I give up on shortcuts and use menus.
HP
High Priest
May 26, 2009
In article , John Joslin
wrote:

I wasn’t keen on it at first.

I used the feedback* in the on-line Help and got this reply from Adobe:

….

If you’re offline, pressing F1 takes you to the in-product help that shipped with the software, which is no longer up to date.

It’s true, online help means Adobe can keep it current.

But, there is another side to the coin. In my opinion, there is still no way to improve on the printed page. For most apps, in the good old days, we’d get a printed manual. Whether online or integral with the software, this is not as good as the old-fashioned books.

OK maybe a book is impossible t keep up to date. But what’s to change anyway? If i am using Photoshop 4 and I’m a newbie, a printed manual needs to hold my hand all the way from rudimentary to the best that CSW4 can do. If Adobe issues an update, it will usually be a bug fix, not a slew of new features. If there are any substantive changes, _those_ can be satisfactorily dealt with by an online page.

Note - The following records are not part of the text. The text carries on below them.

Definition validate_or_exit (other_conditions : bool) : M D unit :=
  action ← opt_get "--action";
  if bool_decide (action = VStr "validate-all") && negb other_conditions then
    valid ← validate_input false;
    mwhen (negb valid) (fail_usage "validate-all failed" true) ;;
    sys_exit EC_OK
  else
    validate_input true ;; mret tt.

(** The steps after the validation. *)
Definition finish_checks (env : gmap string string) : M D unit :=
  open_debug_file ;;
  run_password_script "--snmp-priv-passwd-script" "--snmp-priv-passwd" ;;
  run_password_script "--password-script" "--password" ;;
  check_ssl ;;
  check_timeouts env.

(** The options the source returns are the state's; the value is the extended
    [device_opt]. *)
Definition check_input (env : gmap string string) (device_opt : list string)
    (opt : gmap string pyval) (other_conditions : bool) : M D (list string) :=
  device_opt ← prepare_options device_opt opt;
  docs ← wants_docs;
  if (docs : bool) then mret device_opt
  else
    check_verbosity ;;
    check_action device_opt ;;
    validate_or_exit other_conditions ;;
    finish_checks env ;;
    mret device_opt.
End CheckInput.
Lemma validate_all_exits_witness :
  ∃ code, (validate_or_exit false (without_password "validate-all")).1 =
            Raise (SystemExit code) ∧ code = EC_GENERIC_ERROR.
Proof.
  destruct (validate_all_exits plain_device (without_password "validate-all"))
    as (code & Hc & _); [vm_compute; reflexivity|vm_compute; reflexivity| |].
  - exists false. vm_compute. reflexivity.
  - exists code. split; [exact Hc|]. vm_compute in Hc. by injection Hc as <-.
Defined.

If I look at the old-fashioned printed manuals for Photoshop, Word, Excel, QuarkXPress or any of a dozen other "big, complex" apps I have here, they are invariably better than anything we get today for our purchase money.

Yes, a printed manual is expensive to produce. So what? We’re already paying a hell of a price for these big apps. Books are still being printed yet, unlike a software developer, a book publisher must shell out a sizable percentage of the selling price for every book he sells. Adobe only has to pay a handful of dollars for every copy of CS4 it sells.

Makes me wonder what we’ll get when Apple’s reputed $10,000 Final Cut Extreme ships.